Prosopagnosia ("face blindness") is a brain disorder which hinders facial recognition, the memory of people's names and other social details, and difficulty with "map memory" -- knowing how to get from one place to another, how to find Smith Street, etc.

Are there any brain disorders which leave these functions undamaged but which affect logic, word memory, etc, in a person who might otherwise be considered "normal"?

Basically, I'm looking for disorders which, like classical prosopagnosia, are due to some specific damage or defect to a localized area of the brain, and which produce an observable problem of some sort, but still leave the person largely functional, as prosopagnosia does. As a kind of over-simplistic example, it's my understanding that damage to a localized area of the cerebellum may (depending on where the damage is) produce a localized paralysis. But I'm thinking of syndromes which would be more likely to be due to something like encephalitis, or an inherited disorder, vs simple mechanical injury, and the injury would produce cognitive rather than motor symptoms.

For instance, a specific brain defect that blocks the ability to do math, or one that prevents the correlation of cause and effect.

(I realize this question is kind of vague, but I'm not a neuroscience pro and don't know what terminology to use.)

  • 1
    I don't understand what you're asking. Certainly there are brain disorders that affect logic, speech and memory, and the deficits can be mild enough that the person would seem to be normal, but I don't know how that could be viewed as being an opposite of prosopagnosia. What does "opposite" even mean in this context? – Carey Gregory Apr 4 '19 at 15:03
  • Agree with Carey that the idea of an "opposite" makes no sense here, but it might help you to recognize that the word itself helps you get to information about similar issues in other domains: agnosia refers to difficulty processing some type of sensory information. Prosop- is just the particular one related to faces. – Bryan Krause Apr 4 '19 at 17:00
  • I'm just wondering what some specific conditions might be, some that are presumed to be due to a specific brain injury/defect (such as damage to the right fusiform gyrus for prosopagnosia), and which result in "normal" behavior (but may cause some "quirks"). – Hot Licks Apr 4 '19 at 17:04
  • @HotLicks I would suggest that you edit your question to clarify what you mean, especially the use of "opposite" in the title. One vote to close for being unclear what you're asking has already been cast and you don't want to attract more. – Carey Gregory Apr 4 '19 at 20:09
  • I have had a condition that has been on and off most of my life where i recognise everyone. I had exposure to candle making and got lungs full of paraffin and found the left hand side of faces and words became blurred, another effect was nature shapes like plants, water, trees etc. all turned to visual white noise. It went away when i removed myself from the wax but comes back now and then. – Colin Ellis Apr 11 '19 at 16:31

Agnosia refers to difficulty processing some type of sensory information. Prosopagnosia is just the particular one related to faces, there are many other agnosias caused mainly by brain injury to some specific part of neocortex. There are also aphasias which are difficulties specifically related to speech, or apraxia which is a specific deficit with regards to motor planning.

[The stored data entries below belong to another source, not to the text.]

(** What [mod[1][path]] is, and so what [executeModule] is called with:
    a number of the dependency table, [undefined], or the member [name]
    of [Object.prototype], which every object written as a literal
    inherits.  As keys of [executedModules] and of [modules] these are
    strings that differ from one another: the digits of the number,
    [undefined], and the text of the inherited function or object. *)
Inductive ident :=
| Number (n : nat)
| Undefined
| Inherited (name : string).

#[global] Instance ident_eq_dec : EqDecision ident.
Proof. solve_decision. Defined.

#[global] Instance ident_countable : Countable ident.
Proof.
  refine (inj_countable'
            (fun i => match i with
                      | Number n => inl n
                      | Undefined => inr (inl tt)
                      | Inherited name => inr (inr name)
                      end)
            (fun x => match x with
                      | inl n => Number n
                      | inr (inl _) => Undefined
                      | inr (inr name) => Inherited name
                      end) _).
  by intros [].
Defined.

(** The names that [Object.prototype] has in Node. *)
Definition object_prototype : list string :=
  ["constructor"; "__defineGetter__"; "__defineSetter__"; "hasOwnProperty";
   "__lookupGetter__"; "__lookupSetter__"; "isPrototypeOf";
   "propertyIsEnumerable"; "toString"; "valueOf"; "__proto__"; "toLocaleString"].

(** [mod[1][path]], for the object that the literal which [generate]
    writes from [deps] denotes.  In a literal, a key [__proto__] with a
    number as its value defines no property; every other key is a
    property of the object.  A name that the object does not have itself
    is looked up in [Object.prototype]. *)
Definition property (tbl : list (string * nat)) (path : string) : ident :=
  match (if String.eqb path "__proto__" then None else map_get tbl path) with
  | Some n => Number n
  | None =>
      if existsb (String.eqb path) object_prototype then Inherited path
      else Undefined
  end.

(** The state of the running bundle.  [invoked] and [calls] are not in
    the emitted code: they record, in order, the identities whose factory
    was called and the arguments [executeModule] was called with. *)
Record Machine := {
  heap : list (gmap string value);
  executedModules : gmap ident loc;
  invoked : list nat;
  calls : list ident
}.

Definition start : Machine :=
  {| heap := []; executedModules := ∅; invoked := []; calls := [] |}.

(** The objects that the bodies read and write are records of the
    properties they have themselves: [o[key]] and [o[key] = v] for the
    names below that every object inherits are outside the model.  What
    is proved of the loader holds whatever a body reads. *)
Definition get_prop (σ : Machine) (o : loc) (key : string) : value :=
  match heap σ !! o with
  | Some obj => default VUndefined (obj !! key)
  | None => VUndefined
  end.

Definition set_prop (σ : Machine) (o : loc) (key : string) (v : value) : Machine :=
  {| heap := alter (fun obj => <[key := v]> obj) o (heap σ);
     executedModules := executedModules σ;
     invoked := invoked σ;
     calls := calls σ |}.

Definition new_object (σ : Machine) : loc * Machine :=
  (length (heap σ),
   {| heap := heap σ ++ [∅];
      executedModules := executedModules σ;
      invoked := invoked σ;
      calls := calls σ |}).

Section Run.

Variable modules : gmap nat Entry.

(** [modules[id]] *)
Definition entry (id : ident) : option Entry :=
  match id with
  | Number n => modules !! n
  | Undefined | Inherited _ => None
  end.

(** The call [mod[0](localRequire, module, module.exports)] and the
    [return module.exports] after it.  [exec] is [executeModule], [tbl] is
    [mod[1]], [mexports] the value of [module.exports]. *)
Fixpoint run (exec : ident -> Machine -> option (completion * Machine))
  (tbl : list (string * nat)) (b : Body) (mexports : value) (σ : Machine)
  : option (completion * Machine) :=
  match b with
  | Done => Some (Normal mexports, σ)
  | Throw => Some (Thrown, σ)
  | Require path k =>
      match exec (property tbl path) σ with
      | None => None
      | Some (Normal v, σ') => run exec tbl (k (Some v)) mexports σ'
      | Some (Thrown, σ') => run exec tbl (k None) mexports σ'
      end
  | GetProp o key k => run exec tbl (k (get_prop σ o key)) mexports σ
  | SetProp o key v k => run exec tbl k mexports (set_prop σ o key v)
  | NewObject k => let '(l, σ') := new_object σ in run exec tbl (k l) mexports σ'
  | GetModuleExports k => run exec tbl (k mexports) mexports σ
  | SetModuleExports v k => run exec tbl k v σ
  end.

All of these conditions can be fairly specific (i.e., other functions are spared/normal), although because they are associated with brain injury they can also come together with more general cognitive or sensory deficits, because very specific lesions are not that common in a real world setting.

Note also that the term "prosopagnosia" is only related to the difficulty with faces; "map memory" difficulties are not related to prosopagnosia directly, but it is not unusual that someone has injury or damage to more than one brain region.